Languidly paced in a country setting, “The Phantom Farmhouse” creates a dreamlike atmosphere that transitions from idyllic to nightmarish in a highly effective manner. Especially worth noting are the lazy afternoons on the sanitarium playground, which, by pulling the viewer into a serene and relaxing frame of reference, serve to contrast the evening sequences near the titular farmhouse—the tone of which resembles that of a slow-burn horror film.
Heightening the suspense of Halsted Welles’ narrative, David Carradine’s portrayal of Gideon conveys an air of malice buried beneath a gentle and unassuming veneer—an aspect that lends credibility to Gideon’s ominous description of Mildred and the farmhouse.
A pre-1980s werewolf outing, “The Phantom Farmhouse” may elicit criticism for its lack of transformation sequences, visceral gore effects, and humanoid wolf creatures. (Certain viewers may, however, commend this segment for leaving many details to the imagination.)
Though ambiguous, “The Phantom Farmhouse” seems to emphasize the dangers of forgoing caution when pursuing relationships with the opposite sex.
A surreal story with a monster theme, “The Phantom Farmhouse” should appeal to Night Gallery viewers of a sensitive nature.
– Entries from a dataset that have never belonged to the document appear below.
(* ===== verification/GatewayRpc.v ===== *)
(** svc-api/rpc: the gateway's calls of the other services.

    The account-session service is the one modelled here: a call runs its handler in its own process
    on the databases.  The rest of the system is opaque, with a state of its own ([rest]); within a
    call it may send requests to the account-session service.  A service that dies during a call is
    started again and the call fails. *)
From stdpp Require Import base gmap list strings.
From S2P Require Import Prelude Go Response Http Redis World ConnPool DBSpec AsModel Auth Session Account Role Rpc Services THandle Proto HandleFixed System.
Open Scope string_scope.

(** The body of an answer: of the account-session service before it is made JSON, or bytes. *)
Inductive payload :=
| OfSession (b : asBody)
| OfService (bytes : string).
Definition session_body (b : body asBody) : body payload :=
  match b with NoBody => NoBody | ErrorBody e => ErrorBody e | Body b => Body (OfSession b) end.
Definition session_answer (r : asRPC) : RPC payload :=
  mkRPC (StatusCode r) (StatusMessage r) (Header r) (session_body (RBody r)).

(** Whether a client of a service can be made ([ODIMService.Client]), and whether the answer of a
    call arrives; how an error of a handler reads at the client; the text of the error when the process of
    the service died; and the rest of the
    system: the requests it sends, its answer, and its state afterwards. *)
Class Peers `{Env} : Type := {
  dial : string -> env -> option string;
  broken : string -> env -> option string;
  worded : string -> string;
  lost : string;
  rest : Type;
  remote : string -> string -> message -> World -> rest -> list request * RPC payload * rest;
}.
#[export] Instance session_network `{Peers} : Network :=
  {| client_error := dial AccountSession; call_error := broken AccountSession; handler_error := worded |}.

(** A line of the logs that customLogs writes. *)
Inductive log_line :=
| AuditLine (host user role : string) (method uri : string) (requestBody : option json) (code : Z) (ok : bool)
| AuthLine (priority user role tokenMsg errMsg msg : string).

Section Gateway.
Context `{Env, Libs, Config, !Peers}.

(** The pools of the gateway's own process, whose environment is that of the whole system; the
    process of the account-session service; the rest; the variable [reqBody] of the router; and the
    logs. *)
Record Gateway := mkGateway {
  gw_own : World;
  gw_session : World;
  gw_rest : rest;
  gw_reqBody : option (list (string * json));
  gw_log : list log_line;
}.
Definition gw_env (s : Gateway) : env := w_env (gw_own s).
Definition session_world (s : Gateway) : World := with_env (gw_env s) (gw_session s).
Definition with_session_world (w : World) (s : Gateway) : Gateway :=
  mkGateway (with_env (w_env w) (gw_own s)) w (gw_rest s) (gw_reqBody s) (gw_log s).
Definition with_rest (x : rest) (s : Gateway) : Gateway :=
  mkGateway (gw_own s) (gw_session s) x (gw_reqBody s) (gw_log s).
Definition with_reqBody (b : option (list (string * json))) (s : Gateway) : Gateway :=
  mkGateway (gw_own s) (gw_session s) (gw_rest s) b (gw_log s).
Definition add_log (l : log_line) (s : Gateway) : Gateway :=
  mkGateway (gw_own s) (gw_session s) (gw_rest s) (gw_reqBody s) (gw_log s ++ [l]).

Definition in_own A (m : IO A) : M Gateway A := fun s =>
  let (o, w) := m (gw_own s) in
  (o, mkGateway w (gw_session s) (gw_rest s) (gw_reqBody s) (gw_log s)).
(** The handler's process is started again when it panics. *)
Definition in_session A (m : IO A) : M Gateway A := fun s =>
  let (o, w) := m (session_world s) in
  (o, with_session_world (match o with Ok _ => w | Panic => restart w end) s).

(** ** The calls *)

(** What the generated client answers. *)
Definition arrived {A} (service : string) (r : option A) : M Gateway (answer A) :=
  let! s := get in
  ret (match r, broken service (gw_env s) with
       | Some a, None => (Some a, None)
       | Some _, Some err => (None, Some err)
       | None, _ => (None, Some lost)
       end).
Definition caught {A} (m : M Gateway A) : M Gateway (option A) := fun s =>
  match m s with (Ok a, s') => (Ok (Some a), s') | (Panic, s') => (Ok None, s') end.
Definition ask {A} (handler : IO A) : M Gateway (answer A) :=
  let! r := caught (in_session _ handler) in arrived AccountSession r.
Definition invoke (service method : string) (req : message) : M Gateway (answer (RPC payload)) :=
  let! r := (fun s =>
    let '(rs, resp, x) := remote service method req (session_world s) (gw_rest s) in
    (Ok (Some resp), with_rest x (with_session_world (history (Serve <$> rs) (session_world s)) s))) in
  arrived service r.

(** [ODIMService.Client(service)] and its error. *)
Definition connected {A} (service : string) (k : M Gateway (answer A)) : M Gateway (answer A) :=
  let! s := get in
  match dial service (gw_env s) with
  | Some err => ret (None, Some ("Failed to create client connection: " +:+ err))
  | None => k
  end.
(** [if err != nil { return nil, fmt.Errorf(text+"%v", err) }] *)
Definition wrap {A} (text : string) (r : answer A) : answer A :=
  match r.2 with Some err => (None, Some (text +:+ err)) | None => r end.
(** The same under [if err != nil && resp == nil]. *)
Definition wrap_nil {A} (text : string) (r : answer A) : answer A :=
  match r with (None, Some err) => (None, Some (text +:+ err)) | _ => r end.
Definition ask_session (text : string) (handler : IO asRPC) : M Gateway (answer (RPC payload)) :=
  connected AccountSession
    (let! r := ask handler in
     ret (wrap_nil text (session_answer <$> r.1, r.2))).
(* ===== verification/Router.v ===== *)
(** svc-api/router/router.go: the RPC functions of the handlers, and the table of the routes.

    A route has its methods, the path as it is given to the framework (with the paths of its
    parties), how many times [SessionDelMiddleware] runs before its handler, and the handler with the
    name it has in the code.  Finding the route of a request is the framework's ([Routing]): it
    answers the index of a route that has the method, and the values of the parameters of its
    path. *)
From stdpp Require Import base gmap list strings.
From S2P Require Import Prelude Go Response Http Redis World Session THandle Proto HandleAccess HandleResources HandleServices HandleFixed System GatewayRpc Services.
Open Scope string_scope.

Class Routing : Type := {
  find_route : list (list string * string) -> string -> string -> option (nat * list (string * string));
}.
Section Router.
Context `{Env, Libs, Config, !Peers, !Discovery, !RegistryStore}.

(** ** The RPC functions *)

Definition roleRPCs : RoleRPCs Gateway payload := {|
  GetAllRolesRPC := rpc_GetAllRoles;
  CreateRoleRPC := rpc_CreateRole;
  GetRoleRPC := rpc_GetRole;
  UpdateRoleRPC := rpc_UpdateRole;
  DeleteRoleRPC := rpc_DeleteRole;
|}.
Definition accountRPCs : AccountRPCs Gateway payload := {|
  GetServiceRPC := rpc_DoGetAccountServiceRequest;
  CreateRPC := rpc_DoAccountCreationRequest;
  GetAllAccountsRPC := rpc_DoGetAllAccountRequest;
  GetAccountRPC := rpc_DoGetAccountRequest;
  UpdateRPC := rpc_DoUpdateAccountRequest;
  DeleteRPC := rpc_DoAccountDeleteRequest;
|}.
Definition aggregatorRPCs : AggregatorRPCs Gateway payload := {|
  GetAggregationServiceRPC := rpc_DoGetAggregationService;
  ResetRPC := rpc_DoResetRequest;
  ag_SetDefaultBootOrderRPC := rpc_DoSetDefaultBootOrderRequest;
  AddAggregationSourceRPC := rpc_DoAddAggregationSource;
  GetAllAggregationSourceRPC := rpc_DoGetAllAggregationSource;
  GetAggregationSourceRPC := rpc_DoGetAggregationSource;
  UpdateAggregationSourceRPC := rpc_DoUpdateAggregationSource;
  DeleteAggregationSourceRPC := rpc_DoDeleteAggregationSource;
  CreateAggregateRPC := rpc_DoCreateAggregate;
  GetAggregateCollectionRPC := rpc_DoGetAggregateCollection;
  GetAggregateRPC := rpc_DoGeteAggregate;
  DeleteAggregateRPC := rpc_DoDeleteAggregate;
  AddElementsToAggregateRPC := rpc_DoAddElementsToAggregate;
  RemoveElementsFromAggregateRPC := rpc_DoRemoveElementsFromAggregate;
  ResetAggregateElementsRPC := rpc_DoResetAggregateElements;
  SetDefaultBootOrderAggregateElementsRPC := rpc_DoSetDefaultBootOrderAggregateElements;
  GetAllConnectionMethodsRPC := rpc_DoGetAllConnectionMethods;
  GetConnectionMethodRPC := rpc_DoGetConnectionMethod;
|}.
Definition sessionRPCs : SessionRPCs Gateway payload := {|
  CreateSessionRPC := rpc_DoSessionCreationRequest;
  DeleteSessionRPC := rpc_DeleteSessionRequest;
  GetSessionRPC := rpc_GetSessionRequest;
  GetAllActiveSessionsRPC := rpc_GetAllActiveSessionRequest;
  GetSessionServiceRPC := rpc_GetSessionServiceRequest;
|}.
Definition taskRPCs : TaskRPCs Gateway payload := {|
  DeleteTaskRPC := rpc_DeleteTaskRequest;
  GetTaskRPC := rpc_GetTaskRequest;
  GetSubTasksRPC := rpc_GetSubTasks;
  GetSubTaskRPC := rpc_GetSubTask;
  GetTaskMonitorRPC := rpc_GetTaskMonitor;
  TaskCollectionRPC := rpc_TaskCollection;
  GetTaskServiceRPC := rpc_GetTaskService;
|}.
Definition systemRPCs : SystemRPCs Gateway payload := {|
  GetSystemsCollectionRPC := rpc_GetSystemsCollection;
  GetSystemRPC := rpc_GetSystemRequestRPC;
  GetSystemResourceRPC := rpc_GetSystemResource;
  SystemResetRPC := rpc_ComputerSystemReset;
  HandleResources.SetDefaultBootOrderRPC := rpc_SetDefaultBootOrder;
  ChangeBiosSettingsRPC := rpc_ChangeBiosSettings;
  ChangeBootOrderSettingsRPC := rpc_ChangeBootOrderSettings;
  CreateVolumeRPC := rpc_CreateVolume;
  DeleteVolumeRPC := rpc_DeleteVolume;
|}.
Definition chassisRPCs : ChassisRPCs Gateway payload := {|
  GetChassisCollectionRPC := rpc_GetChassisCollection;
  GetChassisResourceRPC := rpc_GetChassisResource;
  GetChassisRPC := rpc_GetChassis;
  CreateChassisRPC := rpc_CreateChassis;
  DeleteChassisRPC := rpc_DeleteChassis;
  UpdateChassisRPC := rpc_UpdateChassis;
  UpdateChassisResourceRPC := rpc_UpdateChassisResource;
|}.
Definition eventsRPCs : EventsRPCs Gateway payload := {|
  GetEventServiceRPC := rpc_DoGetEventService;
  CreateEventSubscriptionRPC := rpc_DoCreateEventSubscription;
  SubmitTestEventRPC := rpc_DoSubmitTestEvent;
  GetEventSubscriptionRPC := rpc_DoGetEventSubscription;
  DeleteEventSubscriptionRPC := rpc_DoDeleteEventSubscription;
  GetEventSubscriptionsCollectionRPC := rpc_DoGetEventSubscriptionsCollection;
|}.
Definition fabricRPCs : FabricRPCs Gateway payload := {|
  GetFabricResourceRPC := rpc_GetFabricResource;
  UpdateFabricResourceRPC := rpc_UpdateFabricResource;
  DeleteFabricResourceRPC := rpc_DeleteFabricResource;
|}.
Definition managersRPCs : ManagersRPCs Gateway payload := {|
  GetManagersCollectionRPC := rpc_GetManagersCollection;
  GetManagersRPC := rpc_GetManagers;
  GetManagersResourceRPC := rpc_GetManagersResource;
  VirtualMediaInsertRPC := rpc_VirtualMediaInsert;
  VirtualMediaEjectRPC := rpc_VirtualMediaEject;
|}.
Definition updateRPCs : UpdateRPCs Gateway payload := {|
  GetUpdateServiceRPC := rpc_DoGetUpdateService;
  SimpleUpdateRPC := rpc_DoSimpleUpdate;
  StartUpdateRPC := rpc_DoStartUpdate;
  GetFirmwareInventoryRPC := rpc_DoGetFirmwareInventory;
  GetFirmwareInventoryCollectionRPC := rpc_DoGetFirmwareInventoryCollection;
  GetSoftwareInventoryRPC := rpc_DoGetSoftwareInventory;
  GetSoftwareInventoryCollectionRPC := rpc_DoGetSoftwareInventoryCollection;
|}.
Definition telemetryRPCs : TelemetryRPCs Gateway payload := {|
  GetTelemetryServiceRPC := rpc_DoGetTelemetryService;
  GetMetricDefinitionCollectionRPC := rpc_DoGetMetricDefinitionCollection;
  GetMetricReportDefinitionCollectionRPC := rpc_DoGetMetricReportDefinitionCollection;
  GetMetricReportCollectionRPC := rpc_DoGetMetricReportCollection;
  GetTriggerCollectionRPC := rpc_DoGetTriggerCollection;
  GetMetricDefinitionRPC := rpc_DoGetMetricDefinition;
  GetMetricReportDefinitionRPC := rpc_DoGetMetricReportDefinition;
  GetMetricReportRPC := rpc_DoGetMetricReport;
  GetTriggerRPC := rpc_DoGetTrigger;
  UpdateTriggerRPC := rpc_DoUpdateTrigger;
|}.
Definition compositionRPCs : CompositionServiceRPCs Gateway payload := {|
  GetCompositionServiceRPC := rpc_GetCompositionService;
  GetResourceBlockCollectionRPC := rpc_GetResourceBlockCollection;
  GetResourceBlockRPC := rpc_GetResourceBlock;
  CreateResourceBlockRPC := rpc_CreateResourceBlock;
  DeleteResourceBlockRPC := rpc_DeleteResourceBlock;
  GetResourceZoneCollectionRPC := rpc_GetResourceZoneCollection;
  GetResourceZoneRPC := rpc_GetResourceZone;
  CreateResourceZoneRPC := rpc_CreateResourceZone;
  DeleteResourceZoneRPC := rpc_DeleteResourceZone;
  ComposeRPC := rpc_Compose;
  GetActivePoolRPC := rpc_GetActivePool;
  GetFreePoolRPC := rpc_GetFreePool;
  GetCompositionReservationsRPC := rpc_GetCompositionReservations;
|}.
(** lib-utilities/services/auth.go *)
Definition registryFile : Registry Gateway payload := {|
  Auth := fun sessionToken privileges oemPrivileges =>
    Services.IsAuthorized in_session gw_env sessionToken privileges oemPrivileges;
|}.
Horror buffs may nevertheless take issue with this segment, which reduces the werewolf—arguably the most vicious and terrifying creature in all of fiction—to a common house dog.
Overall Quality: 7/10
Silent Snow, Secret Snow
Withdrawn from the real world, Paul Hasleman (Radames Pera) develops a strange obsession with snow. Concerned for their son, Paul’s parents hire a doctor to form an official diagnosis—with a perplexing outcome.
Combining poignant character insight with the haunting narration of Orson Welles, “Silent Snow, Secret Snow” is a thoughtful and delicate Night Gallery segment. Specifically deserving of praise is the core message of this offering, which evokes compassion for children with special needs.
Though likely unintentional, Radames Pera’s portrayal of young Paul captures almost every defining characteristic of a boy with Asperger syndrome: high intelligence, odd mannerisms, poor communication skills, difficulty relating to peers, and obsession with fantasy. Viewers on the autism spectrum will thus identify with Paul, who endures unfair scrutiny for his bizarre, albeit harmless, conduct in social situations. (It should be noted, however, that those unfamiliar with AS may attribute Paul’s behavior to madness, sociopathy, or the influence of paranormal/supernatural phenomena.)
Similar to “Miniature” from The Twilight Zone, “Silent Snow, Secret Snow” reveals how society fails to accommodate the needs, challenges, and emotions of individuals with autistic or eccentric personality traits—an unrecognized problem prior to the modern era.
Despite forgoing horror and science fiction, “Silent Snow, Secret Snow” earns its status as a Night Gallery classic. Mainly worth commending is the performance of Pera, who embodies the distant but sensitive manner of a child with autism.